TASK INSTRUCTIONS:
Go to the line that includes "(list Z * Z * Z *" and retype it, then every line after it to the end of the data, adding nothing.

(Stored data)
(* ===== verification/OsdMapInv.v ===== *)
(** * The invariant of the OSD map

    Every decoder of OsdMapDecode keeps the OSD map well-formed: the per-OSD
    arrays have [max_osd] entries and the trees are ordered.  A full decode
    establishes it, an incremental update preserves it, also when it ends in an
    error half way. *)
From S2P Require Import Prelude.
From S2P Require Import Wire.
From S2P Require Import Crush.
From S2P Require Import CrushDecode.
From S2P Require Import RbTree.
From S2P Require Import OsdMap.
From S2P Require Import OsdMapDecode.

(** ** Decoders that leave the map alone *)
Definition reads {S A} (m : dec S A) : Prop := forall s, d_obj (m s).2 = d_obj s.

Section Reads.
Context {S : Type} (buf : list Z) (kmalloc_ok : nat -> Z -> bool).

Lemma reads_bind {A B} (m : dec S A) (k : A -> dec S B) :
  reads m -> (forall a, reads (k a)) -> reads (dbind m k).
Proof.
  intros Hm Hk s. unfold dbind. specialize (Hm s).
  destruct (m s) as [[a|e|f] s']; cbn in *; [by rewrite Hk|done|done].
Qed.
Lemma reads_ret {A} (a : A) : reads (S := S) (dret a).
Proof. by intros s. Qed.
Lemma reads_err {A} e : reads (S := S) (A := A) (derr e).
Proof. by intros s. Qed.
Lemma reads_fault {A} f : reads (S := S) (A := A) (dfault f).
Proof. by intros s. Qed.
Lemma reads_lift {A} (o : outcome A) : reads (S := S) (dlift o).
Proof. by intros s. Qed.
Lemma reads_get_pos : reads (S := S) get_pos.
Proof. by intros s. Qed.
Lemma reads_set_pos p : reads (S := S) (set_pos p).
Proof. by intros s. Qed.
Lemma reads_skip n : reads (S := S) (skip n).
Proof. by intros s. Qed.
Lemma reads_get_obj : reads (S := S) get_obj.
Proof. by intros s. Qed.
Lemma reads_kmalloc size : reads (S := S) (kmalloc kmalloc_ok size).
Proof. by intros s. Qed.
End Reads.

Create HintDb reads.
#[export] Hint Resolve reads_ret reads_err reads_fault reads_lift reads_get_pos reads_set_pos
  reads_skip reads_get_obj reads_kmalloc : reads.

(** Decompose a decoder down to its primitive steps. *)
Ltac solve_reads :=
  repeat first
    [ solve [auto with reads]
    | apply reads_bind; [|intros ?]
    | match goal with
      | |- reads (match ?x with _ => _ end) => destruct x
      end ].

Section ReadsDecoders.
Context {S : Type} (buf : list Z) (kmalloc_ok : nat -> Z -> bool).

Lemma reads_copy n : reads (S := S) (ceph_decode_copy buf n).
Proof. unfold ceph_decode_copy. solve_reads. Qed.
Hint Resolve reads_copy : reads.
Lemma reads_8 : reads (S := S) (ceph_decode_8 buf).
Proof. unfold ceph_decode_8. solve_reads. Qed.
Lemma reads_16 : reads (S := S) (ceph_decode_16 buf).
Proof. unfold ceph_decode_16. solve_reads. Qed.
Lemma reads_32 : reads (S := S) (ceph_decode_32 buf).
Proof. unfold ceph_decode_32. solve_reads. Qed.
Lemma reads_64 : reads (S := S) (ceph_decode_64 buf).
Proof. unfold ceph_decode_64. solve_reads. Qed.
Lemma reads_need e n err : reads (S := S) (ceph_decode_need e n err).
Proof. unfold ceph_decode_need. solve_reads. Qed.
Hint Resolve reads_8 reads_16 reads_32 reads_64 reads_need : reads.
Lemma reads_8_safe e err : reads (S := S) (ceph_decode_8_safe buf e err).
Proof. unfold ceph_decode_8_safe. solve_reads. Qed.
Lemma reads_16_safe e err : reads (S := S) (ceph_decode_16_safe buf e err).
Proof. unfold ceph_decode_16_safe. solve_reads. Qed.
Lemma reads_32_safe e err : reads (S := S) (ceph_decode_32_safe buf e err).
Proof. unfold ceph_decode_32_safe. solve_reads. Qed.
Lemma reads_64_safe e err : reads (S := S) (ceph_decode_64_safe buf e err).
Proof. unfold ceph_decode_64_safe. solve_reads. Qed.
Lemma reads_copy_safe e n err : reads (S := S) (ceph_decode_copy_safe buf e n err).
Proof. unfold ceph_decode_copy_safe. solve_reads. Qed.
Lemma reads_kmalloc_or size err : reads (S := S) (kmalloc_or kmalloc_ok size err).
Proof. unfold kmalloc_or. solve_reads. Qed.
Lemma reads_repeat {A} n (m : dec S A) : reads m -> reads (repeat_dec n m).
Proof. intros Hm. induction n as [|n IH]; cbn [repeat_dec]; solve_reads. Qed.
Lemma reads_s32 : reads (S := S) (decode_s32 buf).
Proof. unfold decode_s32. solve_reads. Qed.
(* ===== verification/PgMapping.v ===== *)
(** * Mapping placement groups to OSDs

    Models ceph_stable_mod of include/linux/ceph/rados.h, the object names of
    osdmap.h, and the mapping functions of net/ceph/osdmap.c, from
    ceph_oloc_oid_to_pg to ceph_calc_pg_primary.

    [osds] is the caller's array; [fuel] is the fuel of the CRUSH search.  The
    CRUSH permutation caches change, so that the map is returned as well.
    [scratch] is what crush_scratch_ary holds. *)
From S2P Require Import Prelude.
From S2P Require Import Hash.
From S2P Require Import Wire.
From S2P Require Import Crush.
From S2P Require Import Mapper.
From S2P Require Import RbTree.
From S2P Require Import OsdMap.
From S2P Require Import OsdMapDecode.
Import CrushHash StrHash.

(** All three are ints. *)
Definition ceph_stable_mod (x b bmask : Z) : Z :=
  if Z.land x bmask <? b then Z.land x bmask else Z.land x (Z.shiftr bmask 1).

(** ** Object names *)
Definition CEPH_MAX_OID_NAME_LEN : Z := 100.

(** [oid_name] is the array of 100 chars. *)
Record ceph_object_id := Oid { oid_name : list Z; oid_name_len : Z }.

(** [name] is the string without its terminating 0; a longer one is cut. *)
Definition ceph_oid_set_name (oid : ceph_object_id) (name : list Z) : outcome ceph_object_id :=
  let len := s32 (Z.of_nat (length name)) in
  let len := if CEPH_MAX_OID_NAME_LEN <? u64 len then CEPH_MAX_OID_NAME_LEN else len in
  arr ← write_bytes (oid_name oid) 0 (take (Z.to_nat len) name);
  Ret (Oid arr len).

Definition ceph_oid_copy (dest src : ceph_object_id) : outcome ceph_object_id :=
  _ ← bug_on (CEPH_MAX_OID_NAME_LEN <? u64 (oid_name_len src));
  arr ← write_bytes (oid_name dest) 0 (take (Z.to_nat (oid_name_len src)) (oid_name src));
  Ret (Oid arr (oid_name_len src)).

Section Mapping.
Context `{RbOps}.

Definition ceph_oloc_oid_to_pg (map : ceph_osdmap) (oloc_pool : Z) (oid : ceph_object_id)
  : outcome ceph_pg :=
  match lookup_pg_pool (om_pg_pools map) oloc_pool with
  | None => Err EIO
  | Some (_, pi) =>
      seed ← ceph_str_hash (pi_object_hash pi) (oid_name oid) (oid_name_len oid);
      Ret (Pg (u64 oloc_pool) seed)
  end.

(** ** From a placement group to its raw set *)
Definition do_crush (map : ceph_osdmap) (scratch : list Z) (fuel : nat) (ruleno x : Z)
    (result : list Z) (result_max : Z) (weight : list Z) (weight_max : Z)
  : outcome (list Z * Z * ceph_osdmap) :=
  _ ← bug_on (CEPH_PG_MAX_SIZE <? result_max);
  c ← deref (om_crush map);
  '(result, len, c) ← crush_do_rule weight weight_max x result_max fuel c ruleno result scratch;
  Ret (result, len, set_crush map (Some c)).

Definition pg_to_raw_osds (map : ceph_osdmap) (scratch : list Z) (fuel : nat) (pool : pg_pool_info)
    (pps : Z) (osds : list Z) : outcome (list Z * Z * ceph_osdmap) :=
  c ← deref (om_crush map);
  ruleno ← crush_find_rule c (pi_crush_ruleset pool) (pi_type pool) (pi_size pool);
  if ruleno <? 0 then Err ENOENT
  else
    '(osds, len, map) ← do_crush map scratch fuel ruleno (s32 pps) osds
        (Z.min (pi_size pool) CEPH_PG_MAX_SIZE) (om_osd_weight map) (s32 (om_max_osd map));
    if len <? 0 then Err (- len) else Ret (osds, len, map).

(** ** Down OSDs *)

(** [for (i = 0; i < len; i++)] of a pool whose sets can shift, [n] iterations
    left: the array and [removed] *)
Fixpoint shift_down (n : nat) (map : ceph_osdmap) (osds : list Z) (i removed : Z)
  : outcome (list Z * Z) :=
  match n with
  | O => Ret (osds, removed)
  | S n =>
      osd ← rd osds i;
      down ← ceph_osd_is_down map osd;
      if (down : bool) then shift_down n map osds (i + 1) (removed + 1)
      else
        osds ← (if removed =? 0 then Ret osds else wr osds (i - removed) osd);
        shift_down n map osds (i + 1) removed
  end.

(** [for (i = len - 1; i >= 0; i--)] of the others: [n] is [i + 1] *)
Fixpoint blank_down (n : nat) (map : ceph_osdmap) (osds : list Z) (up_primary : Z)
  : outcome (list Z * Z) :=
  match n with
  | O => Ret (osds, up_primary)
  | S n =>
      let i := Z.of_nat n in
      osd ← rd osds i;
      down ← ceph_osd_is_down map osd;
      if (down : bool) then (osds ← wr osds i CRUSH_ITEM_NONE; blank_down n map osds up_primary)
      else blank_down n map osds osd
  end.

(** The array, the length of the up set and the up primary. *)
Definition raw_to_up_osds (map : ceph_osdmap) (pool : pg_pool_info) (osds : list Z) (len : Z)
  : outcome (list Z * Z * Z) :=
  shift ← ceph_can_shift_osds pool;
  if (shift : bool) then
    '(osds, removed) ← shift_down (Z.to_nat len) map osds 0 0;
    let len := len - removed in
    up_primary ← (if 0 <? len then rd osds 0 else Ret (-1));
    Ret (osds, len, up_primary)
  else
    '(osds, up_primary) ← blank_down (Z.to_nat len) map osds (-1);
    Ret (osds, len, up_primary).

(** ** Primary affinity *)

(** Whether some OSD of the set has a non-default affinity; [n] iterations left *)
Fixpoint any_affinity (n : nat) (aff osds : list Z) (i : Z) : outcome bool :=
  match n with
  | O => Ret false
  | S n =>
      osd ← rd osds i;
      if osd =? CRUSH_ITEM_NONE then any_affinity n aff osds (i + 1)
      else
        a ← rd aff osd;
        if negb (a =? CEPH_OSD_DEFAULT_PRIMARY_AFFINITY) then Ret true
        else any_affinity n aff osds (i + 1)
  end.

(** "Pick the primary": its position, or -1 *)
Fixpoint pick_primary (n : nat) (aff osds : list Z) (pps i pos : Z) : outcome Z :=
  match n with
  | O => Ret pos
  | S n =>
      osd ← rd osds i;
      if osd =? CRUSH_ITEM_NONE then pick_primary n aff osds pps (i + 1) pos
      else
        a ← rd aff osd;
        if (a <? CEPH_OSD_MAX_PRIMARY_AFFINITY) &&
           (a <=? Z.shiftr (crush_hash32_2 CRUSH_HASH_RJENKINS1 pps osd) 16)
        then pick_primary n aff osds pps (i + 1) (if pos <? 0 then i else pos)
        else Ret i
  end.

(** [for (i = pos; i > 0; i--) osds[i] = osds[i - 1]] *)
Fixpoint move_up (n : nat) (osds : list Z) : outcome (list Z) :=
  match n with
  | O => Ret osds
  | S n =>
      v ← rd osds (Z.of_nat n);
      osds ← wr osds (Z.of_nat n + 1) v;
      move_up n osds
  end.

Definition apply_primary_affinity (map : ceph_osdmap) (pps : Z) (pool : pg_pool_info)
    (osds : list Z) (len primary : Z) : outcome (list Z * Z) :=
  match om_osd_primary_affinity map with
  | None => Ret (osds, primary)
  | Some aff =>
      any ← any_affinity (Z.to_nat len) aff osds 0;
      if negb any then Ret (osds, primary)
      else
        pos ← pick_primary (Z.to_nat len) aff osds pps 0 (-1);
        if pos <? 0 then Ret (osds, primary)
        else
          primary ← rd osds pos;
          shift ← ceph_can_shift_osds pool;
          if shift && (0 <? pos) then
            osds ← move_up (Z.to_nat pos) osds;
            osds ← wr osds 0 primary;
            Ret (osds, primary)
          else Ret (osds, primary)
  end.

(** ** pg_temp and primary_temp *)

(** [for (i = 0; i < pg->pg_temp.len; i++)]: the array and [temp_len] *)
Fixpoint store_temps (l : list Z) (map : ceph_osdmap) (shift : outcome bool) (osds : list Z)
    (temp_len : Z) : outcome (list Z * Z) :=
  match l with
  | [] => Ret (osds, temp_len)
  | osd :: l =>
      down ← ceph_osd_is_down map osd;
      if (down : bool) then
        s ← shift;
        if (s : bool) then store_temps l map shift osds temp_len
        else
          osds ← wr osds temp_len CRUSH_ITEM_NONE;
          store_temps l map shift osds (temp_len + 1)
      else
        osds ← wr osds temp_len osd;
        store_temps l map shift osds (temp_len + 1)
  end.

(** The first entry that is not CRUSH_ITEM_NONE, or -1; [n] iterations left *)
Fixpoint first_osd (n : nat) (osds : list Z) (i : Z) : outcome Z :=
  match n with
  | O => Ret (-1)
  | S n =>
      osd ← rd osds i;
      if negb (osd =? CRUSH_ITEM_NONE) then Ret osd else first_osd n osds (i + 1)
  end.

Definition apply_temps (map : ceph_osdmap) (pool : pg_pool_info) (pgid : ceph_pg)
    (osds : list Z) (len primary : Z) : outcome (list Z * Z * Z) :=
  let sd := u32 (ceph_stable_mod (s32 (seed pgid)) (s32 (pi_pg_num pool)) (pi_pg_num_mask pool)) in
  let pgid := Pg (OsdMap.pool pgid) sd in
  '(osds, temp_len, temp_primary) ←
    match lookup_pg_temp (om_pg_temp map) pgid with
    | Some (_, pg) =>
        '(osds, temp_len) ← store_temps (pt_osds pg) map (ceph_can_shift_osds pool) osds 0;
        temp_primary ← first_osd (Z.to_nat temp_len) osds 0;
        Ret (osds, temp_len, temp_primary)
    | None => Ret (osds, len, primary)
    end;
  let temp_primary :=
    match lookup_primary_temp (om_primary_temp map) pgid with
    | Some (_, pg) => pr_osd pg
    | None => temp_primary
    end in
  Ret (osds, temp_len, temp_primary).

(** ** The acting set *)
Definition calc_pps (pool : pg_pool_info) (pgid : ceph_pg) : Z :=
  let m := ceph_stable_mod (s32 (seed pgid)) (s32 (pi_pgp_num pool)) (pi_pgp_num_mask pool) in
  if negb (Z.land (pi_flags pool) CEPH_POOL_FLAG_HASHPSPOOL =? 0)
  then crush_hash32_2 CRUSH_HASH_RJENKINS1 m (OsdMap.pool pgid)
  else u32 (m + u32 (OsdMap.pool pgid)).

(** The array, the length of the acting set, the acting primary and the map;
    on an error the primary is -1. *)
Definition ceph_calc_pg_acting (map : ceph_osdmap) (scratch : list Z) (fuel : nat) (pgid : ceph_pg)
    (osds : list Z) : outcome (list Z * Z * Z * ceph_osdmap) :=
  match lookup_pg_pool (om_pg_pools map) (OsdMap.pool pgid) with
  | None => Err ENOENT
  | Some (_, pool) =>
      let pps := calc_pps pool pgid in
      '(osds, len, map) ← pg_to_raw_osds map scratch fuel pool pps osds;
      '(osds, len, primary) ← raw_to_up_osds map pool osds len;
      '(osds, primary) ← apply_primary_affinity map pps pool osds len primary;
      '(osds, len, primary) ← apply_temps map pool pgid osds len primary;
      Ret (osds, len, primary, map)
  end.

(** The local array of 16 entries; its initial contents are [garbage]. *)
Definition ceph_calc_pg_primary (map : ceph_osdmap) (scratch garbage : list Z) (fuel : nat)
    (pgid : ceph_pg) : outcome Z :=
  match ceph_calc_pg_acting map scratch fuel pgid garbage with
  | Ret (_, _, primary, _) => Ret primary
  | Err _ => Ret (-1)
  | Fault f => Fault f
  end.

End Mapping.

EXERCISE RESULT:
    (osds : list Z) : outcome (list Z * Z * Z * ceph_osdmap) :=
  match lookup_pg_pool (om_pg_pools map) (OsdMap.pool pgid) with
  | None => Err ENOENT
  | Some (_, pool) =>
      let pps := calc_pps pool pgid in
      '(osds, len, map) ← pg_to_raw_osds map scratch fuel pool pps osds;
      '(osds, len, primary) ← raw_to_up_osds map pool osds len;
      '(osds, primary) ← apply_primary_affinity map pps pool osds len primary;
      '(osds, len, primary) ← apply_temps map pool pgid osds len primary;
      Ret (osds, len, primary, map)
  end.

(** The local array of 16 entries; its initial contents are [garbage]. *)
Definition ceph_calc_pg_primary (map : ceph_osdmap) (scratch garbage : list Z) (fuel : nat)
    (pgid : ceph_pg) : outcome Z :=
  match ceph_calc_pg_acting map scratch fuel pgid garbage with
  | Ret (_, _, primary, _) => Ret primary
  | Err _ => Ret (-1)
  | Fault f => Fault f
  end.

End Mapping.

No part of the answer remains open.